> DATA SHOWN
Lemma process_expired_event s p e :
  inv Stable s -> events s !! p = Some e -> event_timedout s e = true ->
  holds false (process_event call s p EV_NONE no_io)
    (fun s1 => only p s s1 /\ log s1 = log s ++ [delivery e (expired_status e)]).
Proof.
  intros Hi He Ht. assert (event_done e = false) as Hd by (unfold event_timedout in Ht; by destruct (event_done e)).
  unfold process_event. rewrite (get_event_ok s p e He). cbn [mbind res_bind]. rewrite Hd. cbv match.
  eapply holds_bind; [by apply (expire_type s p e)|]. intros s1 (e1 & [C1 Hi1] & Hd1 & Hst). rewrite Hd1 in Hi1.
  pose proof (changed_get _ _ _ _ _ C1) as He1. rewrite (get_event_ok s1 p e1 He1). cbn [mbind res_bind]. rewrite Hd1.
  destruct (changed_only _ _ _ _ _ C1) as [O1 L1]. pose proof C1 as ((_ & T2 & _ & T4 & _) & _).
  apply holds_assert.
  { apply negb_true_iff, bool_decide_eq_false. intros [Hty _]. destruct (i_typed _ _ Hi1 p e1 He1) as ([Hp _] & _). done. }
  eapply holds_mono; [by apply (dispatch_only s1 p e1 true)|]. intros s2 [O2 L2]. split; [by eapply only_trans|].
  rewrite L2, L1. unfold delivery. by rewrite T2, T4, Hst.
Qed.

(** Cancelling without a word. *)
Lemma nevent_delete_only s p e :
  inv Stable s -> events s !! p = Some e -> event_done e = false ->
  holds false (nevent_delete call s p false) (fun '(b, s') => b = true /\ only p s s' /\ log s' = log s).
Proof.
  intros Hi He Hd. unfold nevent_delete. rewrite (get_event_ok s p e He). cbn [mbind res_bind]. rewrite Hd. cbv match.
  eapply holds_bind; [by apply (cancel_result_inv (max_events := max_events) s p e)|]. intros s1 (e1 & C1 & Hi1 & Hd1 & Hc1).
  rewrite Hd1 in Hi1 by by left. assert (event_done e1 = true) as Hd2 by (apply Hd1; by left).
  pose proof (changed_get _ _ _ _ _ C1) as He1. rewrite (get_event_ok s1 p e1 He1). cbn [mbind res_bind]. rewrite Hd2.
  cbn [assert mbind res_bind]. destruct (changed_only _ _ _ _ _ C1) as [O1 L1].
  destruct (placed_changed _ _ _ _ _ Hi He Hd C1) as (P1 & P2 & P3).
  eapply holds_bind; [by apply (nevent_unref_inv _ _ _ _ Hi1 He1 Hd2 P1)|].
  intros s2 (Hi2 & U & e2 & He2 & _). destruct (unlinked_only _ _ _ U) as [O2 L2].
  destruct U as (_ & (e2' & He2' & Hd2') & _). assert (e2' = e2) as -> by congruence.
  eapply holds_bind; [by apply (dispatch_only s2 p e2 false)|]. intros s3 [O3 L3]. cbn. split; [done|]. split.
  - eapply only_trans; [exact O1|]. by eapply only_trans.
  - by rewrite L3, app_nil_r, L2, L1.
Qed.
(** The errors that only say to try again later. *)
Definition try_later (err : Z) : Prop := err ∈ [EINTR; EAGAIN; EBUSY; EWOULDBLOCK].

(** [goes_on chunk b kept l b' kept']: the calls [l] are such that the loop reads
    again after each of them.  A call that filled the array of the loop, when the
    buffer did not pass the chunk; a call that was interrupted; and once, when the
    descriptor is not of a socket, the call of [recv] that says so ([b] says
    whether that was before). *)
Inductive goes_on (chunk : Z) : bool -> chars -> list io_res -> bool -> chars -> Prop :=
  | goes_on_nil b kept : goes_on chunk b kept [] b kept
  | goes_on_full b kept v l b' kept' :
      READ_BUFFER_SZ <= length_z v -> length_z (kept ++ v) <= chunk ->
      goes_on chunk b (kept ++ v) l b' kept' -> goes_on chunk b kept (IoOk v :: l) b' kept'
  | goes_on_interrupted b kept l b' kept' :
      goes_on chunk b kept l b' kept' -> goes_on chunk b kept (IoErr EINTR :: l) b' kept'
  | goes_on_notsock kept l b' kept' :
      goes_on chunk true kept l b' kept' -> goes_on chunk false kept (IoErr ENOTSOCK :: l) b' kept'.

(** How the loop ends at the calls that are left, none of which it goes on after. *)
Definition stops (chunk : Z) (b : bool) (kept : chars) (post : list io_res) (buf : chars) (fin : read_end) : Prop :=
  match post with
  | [] => buf = kept /\ fin = ReadError EAGAIN
  | IoOk [] :: _ => buf = kept /\ fin = ReadEof
  | IoOk v :: _ => (chunk < length_z (kept ++ v) \/ length_z v < READ_BUFFER_SZ) /\ buf = kept ++ v /\ fin = ReadReturn
  | IoErr err :: _ => err <> EINTR /\ (err = ENOTSOCK -> b = true) /\ buf = kept /\ fin = ReadError err
  end.

Lemma read_loop_spec l b chunk kept buf fin :
  read_loop l b chunk kept = (buf, fin) ->
  exists pre post b' kept', l = pre ++ post /\ goes_on chunk b kept pre b' kept' /\ stops chunk b' kept' post buf fin.
Proof.
  revert b kept. induction l as [|[v|err] l IH]; intros b kept; cbn [read_loop].
  - intros [= <- <-]. exists [], [], b, kept. by repeat constructor.
  - destruct v as [|c v]; [intros [= <- <-]; exists [], (IoOk [] :: l), b, kept; by repeat constructor|].
    set (v' := c :: v). destruct (Z.ltb_spec chunk (length_z (kept ++ v'))) as [Hm|Hm];
      [|destruct (Z.ltb_spec (length_z v') READ_BUFFER_SZ) as [Hl|Hl]].
    1-2: intros [= <- <-]; exists [], (IoOk v' :: l), b, kept; (split; [done|split; [constructor|cbn; auto]]).
    intros (pre & post & b' & kept' & -> & Hg & Hs)%IH. exists (IoOk v' :: pre), post, b', kept'.
    split; [done|]. split; [by constructor|done].
  - destruct (negb b && (err =? ENOTSOCK)) eqn:E1; [|destruct (Z.eqb_spec err EINTR) as [->|He]].
    + assert (b = false /\ err = ENOTSOCK) as [-> ->] by (boolify; destruct b; naive_solver lia).
      intros (pre & post & b' & kept' & -> & Hg & Hs)%IH. exists (IoErr ENOTSOCK :: pre), post, b', kept'.
      split; [done|]. split; [by constructor|done].
    + intros (pre & post & b' & kept' & -> & Hg & Hs)%IH. exists (IoErr EINTR :: pre), post, b', kept'.
      split; [done|]. split; [by constructor|done].
    + intros [= <- <-]. exists [], (IoErr err :: l), b, kept. split; [done|]. split; [constructor|].
      split_and!; try done. intros ->. by destruct b.
Qed.

Lemma errcode_is_failure_spec err : errcode_is_failure err = false <-> try_later err.
Proof.
  unfold errcode_is_failure, try_later. rewrite !elem_of_cons, elem_of_nil, !andb_false_iff, !negb_false_iff, !Z.eqb_eq. tauto.
Qed.

Lemma goes_on_grows chunk b kept l b' kept' : goes_on chunk b kept l b' kept' -> length_z kept <= length_z kept'.
Proof. induction 1; try lia. unfold length_z in *. rewrite length_app in *. lia. Qed.

(** C39: one reading of a socket.  It reads on just through the calls that fill its
    array without passing the chunk of the event, those that were interrupted and
    one that says that the descriptor is not of a socket.  The call after those
    decides: when there is none, or it gives data that does not fill the array or
    passes the chunk, or an error that only says to try later, the event goes on
    with the data that was kept; the end of the stream ends the event, with success
    when its buffer has data and else with [NSE_STATUS_EOF]; any other error ends it
    with [NSE_STATUS_ERROR] and the error.  No other field of the event
    changes; the result is -1 for an error and else what the buffer grew by. *)
Theorem do_actual_read_outcome e recvs rc e' at_eof :
  do_actual_read e recvs = (rc, e', at_eof) ->
  exists pre post b kept, recvs = pre ++ post /\ goes_on (read_chunk e) false (iobuf e) pre b kept /\
    match post with
    | [] => e' = set_iobuf e kept /\ at_eof = false /\ rc = length_z kept - length_z (iobuf e)
    | IoOk [] :: _ =>
        e' = set_eof (set_done (set_iobuf e kept) (if decide (kept = []) then NSE_STATUS_EOF else NSE_STATUS_SUCCESS)) /\
        at_eof = true /\ rc = length_z kept - length_z (iobuf e)
    | IoOk v :: _ =>
        (read_chunk e < length_z (kept ++ v) \/ length_z v < READ_BUFFER_SZ) /\
        e' = set_iobuf e (kept ++ v) /\ at_eof = false /\ rc = length_z (kept ++ v) - length_z (iobuf e)
    | IoErr err :: _ =>
        err <> EINTR /\ (err = ENOTSOCK -> b = true) /\ at_eof = false /\
        (try_later err /\ e' = set_iobuf e kept /\ rc = length_z kept - length_z (iobuf e) \/
         ~ try_later err /\ e' = set_errnum (set_done (set_iobuf e kept) NSE_STATUS_ERROR) err /\ rc = -1)
    end.
Proof.
  unfold do_actual_read. fold (read_chunk e). destruct (read_loop _ _ _ _) as [buf fin] eqn:E.
  apply read_loop_spec in E as (pre & post & b & kept & -> & Hg & Hs). intros Heq.
  exists pre, post, b, kept. split; [done|]. split; [done|]. destruct post as [|[[|c v]|err] post]; cbn [stops] in Hs.
  - destruct Hs as [-> ->]. cbn in Heq. by injection Heq as <- <- <-.
  - destruct Hs as [-> ->]. destruct kept as [|d kept]; cbn [length] in Heq.
    + cbn in Heq. injection Heq as <- <- <-. split_and!; try done. apply goes_on_grows in Hg. unfold length_z in *. cbn in *. lia.
    + destruct (Z.ltb_spec 0 (length_z (d :: kept))) as [_|Hl]; [|unfold length_z in Hl; cbn in Hl; lia]. by injection Heq as <- <- <-.
  - destruct Hs as (H & -> & ->). by injection Heq as <- <- <-.
  - destruct Hs as (H1 & H2 & -> & ->). destruct (errcode_is_failure err) eqn:Ef; injection Heq as <- <- <-; split_and!; try done.
    + right. split; [|done]. rewrite <- errcode_is_failure_spec. congruence.
    + left. by rewrite <- errcode_is_failure_spec.
Qed.

(** 8192 bytes that fill the array and an interrupted call are read through; then
    the connection is reset. *)
Lemma do_actual_read_outcome_witness :
  let e := set_read blank_event NSOCK_READ 0 in let v := repeat "h"%char 8192 in
  exists e', do_actual_read e [IoOk v; IoErr EINTR; IoErr 104; IoOk v] = (-1, e', false) /\ iobuf e' = v /\ errnum e' = 104 /\
    exists pre post b kept, [IoOk v; IoErr EINTR; IoErr 104; IoOk v] = pre ++ post /\ goes_on (read_chunk e) false [] pre b kept.
Proof.
  intros e v. destruct (do_actual_read e [IoOk v; IoErr EINTR; IoErr 104; IoOk v]) as [[rc e'] b] eqn:E.
  pose proof (do_actual_read_outcome e _ rc e' b E) as (pre & post & b' & kept & H1 & H2 & _).
  vm_compute in E. injection E as <- <- <-. eexists. split; [reflexivity|]. split; [reflexivity|]. split; [reflexivity|].
  exists pre, post, b', kept. split; [exact H1|exact H2].
Defined.

(** ** Behaviours to know *)

(** A handler that makes a timer when its timer is cancelled: the new timer gets
    the object of the old one, which [event_delete] then marks as done.  It is
    pending for ever, and at the head of the queue. *)
Definition rearm (h : Z) (e : nevent) : prog := if h =? 1 then Do (TimerCreate 2 5 noon) (fun _ => Ret) else Ret.
Definition rearm_program : prog := Do (TimerCreate 1 10 noon) (fun i => Do (Cancel i true) (fun _ => Ret)).

Example rearm_lost :
  let s := pool_after rearm rearm_program in
  events_pending s = 1 /\ log s = [(12, NSE_TYPE_TIMER, NSE_STATUS_CANCELLED)] /\
  option_map event_done (p ← mjoin (q_min (expirables s)); events s !! p) = Some true.
Proof. vm_compute. split_and!; reflexivity. Qed.

(** A handler that cancels the next event of a descriptor that is being deleted
    ends the program. *)
Definition cancel_next (h : Z) (e : nevent) : prog := if h =? 0 then Ret else Do (Cancel h true) (fun _ => Ret).
Definition delete_program : prog :=
  Do (IodNew 5 6) (fun i => let i := Z.to_pos i in
  Do (Read i 0 (-1) noon NSOCK_READ 0) (fun a => Do (Read i 0 (-1) noon NSOCK_READ 0) (fun b =>
  Do (Read i b (-1) noon NSOCK_READ 0) (fun _ => Do (IodDelete i NSOCK_PENDING_NOTIFY) (fun _ => Ret))))).

Example delete_fatal : run cancel_next 100 20 delete_program (nsock_pool_new empty_heap noon) = Fatal.
Proof. vm_compute. reflexivity. Qed.

(** A timer without a time is in no list and not in the queue: it is pending,
    and nobody is told when the pool is deleted. *)
Example endless_timer_not_killed :
  let s := pool_after no_handlers (Do (TimerCreate 1 (-1) noon) (fun _ => Ret)) in
  events_pending s = 1 /\ exists s', nsock_pool_delete (callback no_handlers 100 5) 100 s = Ok s' /\ log s' = [].
Proof. vm_compute. split; [reflexivity|]. eexists. by split. Qed.

(** The descriptor for the standard input does not know that it is. *)
Example stdin_forgotten : exists n, iods (nsock_iod_new2 (nsock_pool_new empty_heap noon) 0 (-1)).2 !! 2%positive = Some n /\
  sd n = 0 /\ stdin n = false.
Proof. eexists. split; [vm_compute; reflexivity|by split]. Qed.

End NsockSpec.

> WHAT YOU SHOULD DO
Using the material above, transcribe exactly the lines from the line with "let e := set_read" to the line with "Do (Read i b"; both count, and nothing else goes in.

> WRITTEN RESPONSE
  let e := set_read blank_event NSOCK_READ 0 in let v := repeat "h"%char 8192 in
  exists e', do_actual_read e [IoOk v; IoErr EINTR; IoErr 104; IoOk v] = (-1, e', false) /\ iobuf e' = v /\ errnum e' = 104 /\
    exists pre post b kept, [IoOk v; IoErr EINTR; IoErr 104; IoOk v] = pre ++ post /\ goes_on (read_chunk e) false [] pre b kept.
Proof.
  intros e v. destruct (do_actual_read e [IoOk v; IoErr EINTR; IoErr 104; IoOk v]) as [[rc e'] b] eqn:E.
  pose proof (do_actual_read_outcome e _ rc e' b E) as (pre & post & b' & kept & H1 & H2 & _).
  vm_compute in E. injection E as <- <- <-. eexists. split; [reflexivity|]. split; [reflexivity|]. split; [reflexivity|].
  exists pre, post, b', kept. split; [exact H1|exact H2].
Defined.

(** ** Behaviours to know *)

(** A handler that makes a timer when its timer is cancelled: the new timer gets
    the object of the old one, which [event_delete] then marks as done.  It is
    pending for ever, and at the head of the queue. *)
Definition rearm (h : Z) (e : nevent) : prog := if h =? 1 then Do (TimerCreate 2 5 noon) (fun _ => Ret) else Ret.
Definition rearm_program : prog := Do (TimerCreate 1 10 noon) (fun i => Do (Cancel i true) (fun _ => Ret)).

Example rearm_lost :
  let s := pool_after rearm rearm_program in
  events_pending s = 1 /\ log s = [(12, NSE_TYPE_TIMER, NSE_STATUS_CANCELLED)] /\
  option_map event_done (p ← mjoin (q_min (expirables s)); events s !! p) = Some true.
Proof. vm_compute. split_and!; reflexivity. Qed.

(** A handler that cancels the next event of a descriptor that is being deleted
    ends the program. *)
Definition cancel_next (h : Z) (e : nevent) : prog := if h =? 0 then Ret else Do (Cancel h true) (fun _ => Ret).
Definition delete_program : prog :=
  Do (IodNew 5 6) (fun i => let i := Z.to_pos i in
  Do (Read i 0 (-1) noon NSOCK_READ 0) (fun a => Do (Read i 0 (-1) noon NSOCK_READ 0) (fun b =>
  Do (Read i b (-1) noon NSOCK_READ 0) (fun _ => Do (IodDelete i NSOCK_PENDING_NOTIFY) (fun _ => Ret))))).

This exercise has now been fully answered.